Respondent Auto-Owners Insurance Company, with which Dahler had an auto insurance

liability policy, reimbursed him for his out-of-pocket expenses for the treatment of his

back injury, including the injections. But Auto-Owners also informed Dahler that it

would not pay any expenses for either the syndrome or missed work related to the

syndrome under Dahler’s no-fault policy.

       In June 2012, Dahler sued Auto-Owners.           Dahler alleged that the medical

expenses arising out of the treatment of the syndrome should be covered by his no-fault

insurance.

       Auto-Owners moved for summary judgment, arguing that the syndrome did not

arise from the use or maintenance of an automobile and therefore was not covered under

Minnesota Statutes section 65B.44 (2012) of the Minnesota No-Fault Automobile

Insurance Act (no-fault act). For purposes of the summary-judgment motion only, the

parties agreed that the steroid injections directly caused the syndrome.

       The district court granted summary judgment to Auto-Owners. Relying on the

factors in Continental Western Insurance Company v.
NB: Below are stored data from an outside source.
(* ===== verification/WorkflowStart.v ===== *)
(** * Starting a workflow, and running what was started

    [start_workflow] of [crates/execution/host/src/application_route.rs], with the reads
    of [crates/platform/runtime/src/plugins/wamn_postgres/workflow_resolution.rs] and
    [execute_workflow] of [crates/execution/workflow/src/router_driver.rs]: a start gates
    the enabled version of a workflow against the release served and admits its run; a
    claimed run is resolved again, from its row, on every claim.

    The start writes the run plane of [RunPlane] through [Workflows], reads the table of
    [WorkflowVersions] and gates by [WorkflowGate]; the execution goes on as [Lowering]'s
    [run_resolved].  The checkout of the connections is left out. *)

From stdpp Require Import base tactics option list gmap strings relations.
From Stdlib Require Import ZArith Lia.
From S2P Require Import Prelude Text Json Canonical Router Walk Route RunStatus RunStore Queue RunPlane ClaimStore.
From S2P Require Import PlaneSpec ClaimRefines ClaimProps Workflows StoreProps WorkflowProps Authority Driver Executor Capabilities.
From S2P Require Import Packages ComponentFacts ComponentAdmission Lowering ServingManifests WiringDocuments.
From S2P Require Import WiringCompatibility WorkflowGate GatedRuns EventWire EventTriggers WiringParse WorkflowVersions.
From S2P Require Import EventBatch PlaneHistory.
#[local] Set Warnings "-clear-no-such-hyp".
Open Scope wamn_scope.

(** ** The start *)

Record WorkflowStartRequest := {
  ws_application : string;
  ws_workflow_id : string;
  ws_input_json : Value;
  ws_idempotency_key : string;
}.

Definition decode_start (v : Value) : option WorkflowStartRequest :=
  match struct_fields [("application", false); ("workflow_id", false); ("input_json", false);
                       ("idempotency_key", false)] v with
  | Some [Some (VString application); Some (VString workflow_id); Some input; Some (VString k)] =>
      Some {| ws_application := application; ws_workflow_id := workflow_id; ws_input_json := input;
              ws_idempotency_key := k |}
  | _ => None
  end.

(** [Refusal]: of the delivery, of the route's contract, of the host. *)
Inductive StartRefusal :=
| InvalidPayload
| Declared (code field : string)
| HostFailed (text : string).

(** [EnabledWorkflow]. *)
Record EnabledWorkflow := {
  ew_version : Z;  (* i32 *)
  ew_graph : AuthoredWiring;
  ew_wiring_hash : string;
  ew_execution_type : string;
  ew_execution_role : option string;
}.

Section Start.
Context `{Boon, WasiCeiling, FloatText, Sha256, JsonText, PlatformTexts, Jsonb, AdmissionChecks, JsonbEq}.

(** [ENABLED_WORKFLOW_SQL]. *)
Definition enabled_workflow_sql (env_key environment application workflow_id : string) (t : Workflows_) :
    list (wf_key * WorkflowRow) :=
  filter (λ kr : wf_key * WorkflowRow,
    bool_decide (kr.1.1 = (env_key, environment, application, workflow_id)) && wf_enabled kr.2 &&
    String.eqb (wf_trigger kr.2) "manual") (map_to_list t).

(** [enabled_workflow]: [query_opt] refuses a second row, and the version is an [i32]. *)
Definition enabled_workflow (env_key environment application workflow_id : string) (t : Workflows_) :
    result (option EnabledWorkflow) string :=
  match enabled_workflow_sql env_key environment application workflow_id t with
  | [] => Ok None
  | [(k, r)] =>
      if (i32_max <? k.2)%Z then Err "error deserializing column 0"
      else
        match parse_document (wf_graph r) with
        | Err _ => Err "validate the stored workflow graph"
        | Ok graph => Ok (Some {| ew_version := k.2; ew_graph := graph; ew_wiring_hash := wf_hash r;
                                  ew_execution_type := wf_execution_type r; ew_execution_role := wf_execution_role r |})
        end
  | _ => Err "query returned an unexpected number of rows"
  end.

(** The identity the run executes as. *)
Definition start_identity (caller : AuthenticatedCaller) (w : EnabledWorkflow) : result (string * string) StartRefusal :=
  match ew_execution_type w, ew_execution_role w with
  | "role", Some role => Ok (workflow_user, role)
  | "invoker", None =>
      match active_role caller with
      | Some role => Ok (principal_id caller, role)
      | None => Err (Declared "active_role_required" "workflow_id")
      end
  | _, _ => Err (HostFailed "execution type")
  end.

Definition manual_key (user workflow_id k : string) : string :=
  "manual:" +:+ user +:+ ":" +:+ workflow_id +:+ ":" +:+ k.

Definition start_binds (rel : LoadedRelease) (rq : WorkflowStartRequest) (user : string) (w : EnabledWorkflow)
    (who : string * string) (components : list (string * AdmittedFact)) : WorkflowBinds := {|
  w_package_id := ws_application rq; w_manifest_digest := lr_digest rel; w_environment := lr_environment rel;
  w_wiring_id := ws_workflow_id rq; w_wiring_version := ew_version w; w_wiring_hash := ew_wiring_hash w;
  w_principal_id := who.1; w_role := who.2;
  w_node_digests := VObject (map_from_iter ((λ kv : string * string, (kv.1, VString kv.2)) <$> digests_of components));
  w_idempotency_key := manual_key user (ws_workflow_id rq) (ws_idempotency_key rq); w_input := ws_input_json rq |}.

(** What is checked before the run is admitted. *)
Definition start_gate (caller : AuthenticatedCaller) (rel : LoadedRelease) (t : Workflows_) (rq : WorkflowStartRequest) :
    run (result WorkflowBinds StartRefusal) :=
  if String.eqb (ws_application rq) "" then Ret (Err (Declared "invalid_input" "application"))
  else if String.eqb (ws_workflow_id rq) "" then Ret (Err (Declared "invalid_input" "workflow_id"))
  else if String.eqb (ws_idempotency_key rq) "" then Ret (Err (Declared "invalid_input" "idempotency_key"))
  else
    match find_entry (ws_application rq) (lr_applications rel) with
    | None => Ret (Err (Declared "application_not_declared" "application"))
    | Some packages =>
        match enabled_workflow (lr_env_key rel) (lr_environment rel) (ws_application rq) (ws_workflow_id rq) t with
        | Err e => Ret (Err (HostFailed e))
        | Ok None => Ret (Err (Declared "workflow_not_enabled" "workflow_id"))
        | Ok (Some w) =>
            let! gated := gate_workflow_document (lr_env_key rel) packages (lr_manifest rel) (ew_graph w) in
            match gated with
            | Err _ => Ret (Err (Declared "workflow_not_served" "workflow_id"))
            | Ok hash =>
                if negb (String.eqb hash (ew_wiring_hash w)) then Ret (Err (Declared "workflow_not_served" "workflow_id"))
                else
                  let! components := resolve_workflow_components (lr_env_key rel) packages (lr_manifest rel) (ew_graph w) in
                  match components with
                  | Err _ => Ret (Err (Declared "workflow_not_served" "workflow_id"))
                  | Ok components =>
                      Ret (match start_identity caller w with
                           | Err e => Err e
                           | Ok who => Ok (start_binds rel rq (principal_id caller) w who components)
                           end)
                  end
            end
        end
    end.

(** [start_workflow]: the plane, and the id of the run. *)
Definition start_workflow (h : Host) (caller : AuthenticatedCaller) (rel : LoadedRelease) (t : Workflows_)
    (policy : option DurabilityClass) (fresh : string) (now : Z) (payload : string) (p : Plane) :
    Plane * run (result string StartRefusal) :=
  match parse_json payload ≫= decode_start with
  | None => (p, Ret (Err InvalidPayload))
  | Some rq =>
      match start_gate caller rel t rq with
      | Panic m => (p, Panic m)
      | Ret (Err e) => (p, Ret (Err e))
      | Ret (Ok b) =>
          match transact (admit_manual_run h (lr_env_key rel) policy fresh (principal_id caller) b now) p with
          | (p', Ok (Queued run_id)) => (p', Ret (Ok run_id))
          | (p', Ok Conflict) => (p', Ret (Err (Declared "idempotency_conflict" "idempotency_key")))
          | (p', Err e) => (p', Ret (Err (HostFailed "")))
          end
      end
  end.

End Start.

(** ** The execution of a claimed run *)

(** A release loaded from a local directory, and whether the database still names this
    host as the one instance that may serve it. *)
Record LocalApplication := {
  la_instance : bool;
  la_env_key : string;
  la_environment : string;
  la_manifest_digest : string;
  la_manifest : ServingManifest;
}.

Section Execute.
Context `{Boon, WasiCeiling, FloatText, Sha256, JsonText, JsonPrint, ManifestCodec}.

(** The manifest of the release the run pins; [releases] is [PINNED_RELEASE_SQL]. *)
Definition pinned_manifest (local : option LocalApplication) (releases : string → string → option string)
    (k : WorkflowRunKey) : run (result ServingManifest AnyError) :=
  match local with
  | Some l =>
      if negb (la_instance l) then Ret (Err (EOther "local instance"))
      else if negb (String.eqb (la_env_key l) (rk_env_key k) && String.eqb (la_environment l) (rk_environment k) &&
                    String.eqb (la_manifest_digest l) (rk_manifest_digest k))
      then Ret (Err (EOther "local release scope mismatch"))
      else Ret (Ok (la_manifest l))
  | None =>
      match releases (rk_env_key k) (rk_manifest_digest k) with
      | None => Ret (Err (EResolution ResolutionNotFound))
      | Some bytes =>
          let! decoded := from_canonical_bytes bytes in
          Ret (match decoded with
               | Err _ => Err (EOther "decode the pinned release")
               | Ok (m, digest) =>
                   if String.eqb digest (rk_manifest_digest k) then Ok m
                   else Err (EOther "the pinned release bytes do not hash to the run's digest")
               end)
      end
  end.

(** [resolve_workflow]. *)
Definition resolve_workflow (local : option LocalApplication) (releases : string → string → option string)
    (t : Workflows_) (k : WorkflowRunKey) : run (result ResolvedWorkflow AnyError) :=
  if (i32_max <? rk_version k)%Z then Ret (Err (EOther "workflow version exceeds int"))
  else
    match t !! (rk_env_key k, rk_environment k, rk_application k, rk_workflow_id k, rk_version k) with
    | None => Ret (Err (EResolution ResolutionNotFound))
    | Some row =>
        let?! m := pinned_manifest local releases k in
        match parse_document (wf_graph row) with
        | Err _ => Ret (Err (EOther "validate the stored workflow graph"))
        | Ok d =>
            let! r := resolve_workflow_in_release k m d (wf_hash row) in
            Ret (match r with Ok r => Ok r | Err e => Err (EResolution e) end)
        end
    end.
Klug, 
415 N.W.2d 876
 (Minn.

1987), the district court determined that the syndrome did not arise out of the

maintenance or use of an automobile. The district court reasoned that the truck was not

actively connected to the injury and that the fall from the truck was not a substantial

factor in causing the syndrome. The district court further reasoned that Guillain-Barré


2
   The doctor further opined that the injections did not cause the syndrome, but this
factual issue was not raised by Auto-Owners in its summary-judgment motion.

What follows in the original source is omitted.